Contento’s film, Hierophany, tells another story from South Florida like rabbit hunting merged with fantastical elements including falconry. It was also his project for his master’s thesis.

He had become interested in falconry way before grad school in South Florida’s sugar cane fields. He had volunteered at a wildlife refuge where he noticed the artistry between a bird and a falconer. It was a “genesis moment” for Contento’s master thesis year’s later.

It’s not that easy to hire a falconer. Contento worked for months to secure a talented and trained animal handler.

“I remember being there with him, and watching him fly the bird,” Contento says. That was the beautiful, artistic part, he says. The business side of filming came into play when his insurance company made him break down every aspect in which the bird had screen time.

“’So if you’re telling me you have a bird, who’s the bird handler?’” Contento recalls. The bird had multiple organizations involved in its welfare.

As Contento looks back on his time since UCF, he says his journey would never have been possible without the relationships he’s made along the way, and the realization that everything that he has filmed or wants to film has its genesis in his Florida roots.

“My relationships are everything to me,” Contento says. “When I think of making a film, I’m not thinking of the actual ‘work’ of filming, rather, I am thinking of meeting someone who hopefully is going to be my best friend, or someone I will be able to keep in contact with for the rest of my life. And as a storyteller, I think that if I can bring in my community into my films, that I will always find the thing that I am looking for.”

Contento is still writing – literally – what will likely be his most meaningful story.
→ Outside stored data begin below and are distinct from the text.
Definition specialty_similarity (a b : pyval) : Q :=
  if negb (truthy a) || negb (truthy b) then 0
  else
    let a_clean := PyStr.strip (PyStr.lower (str_of a)) in
    let b_clean := PyStr.strip (PyStr.lower (str_of b)) in
    if String.eqb a_clean b_clean then 100
    else token_sort_ratio fuzz a_clean b_clean.

Definition phone_similarity (a b : pyval) : Q :=
  if negb (truthy a) || negb (truthy b) then 0
  else
    let da := digits_of (str_of a) in
    let db := digits_of (str_of b) in
    if negb (PyStr.nonempty da) || negb (PyStr.nonempty db) then 0
    else if String.eqb da db then PyNum.min 100 (100 + PHONE_EXACT_BONUS)
    else ratio fuzz da db.

Definition npi_similarity (a b : pyval) : Q :=
  if negb (truthy a) || negb (truthy b) then 0
  else
    let a_digits := digits_of (str_of a) in
    let b_digits := digits_of (str_of b) in
    if PyStr.nonempty a_digits && PyStr.nonempty b_digits
       && String.eqb a_digits b_digits
    then 100 else 0.

(** *** Field-level confidence for a single method *)

Definition field_confidence_for_method
    (field : string) (extracted_value method_value : pyval) : Q :=
  let s :=
    if String.eqb field "name" then
      name_similarity extracted_value method_value
    else if String.eqb field "address" then
      address_similarity extracted_value method_value
    else if String.eqb field "specialty" then
      specialty_similarity extracted_value method_value
    else if String.eqb field "phone" then
      phone_similarity extracted_value method_value
    else if String.eqb field "npi" then
      npi_similarity extracted_value method_value
    else 0 in
  PyNum.max 0 (PyNum.min 100 s).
He has a ten-month-old daughter, and becoming a father has inspired him to create his next movie, a documentary on three fathers in Pahokee. Some of the fathers are empty nesters with grown children, and others are young fathers just learning how to parent. There are many aspects of fatherhood and family in general to consider, he says.

“One of the things I learned at UCF was that we all have our own story to tell, and that we don’t always get a chance to do it. Don’t let your ideas just float away. Find your story and keep charging on.”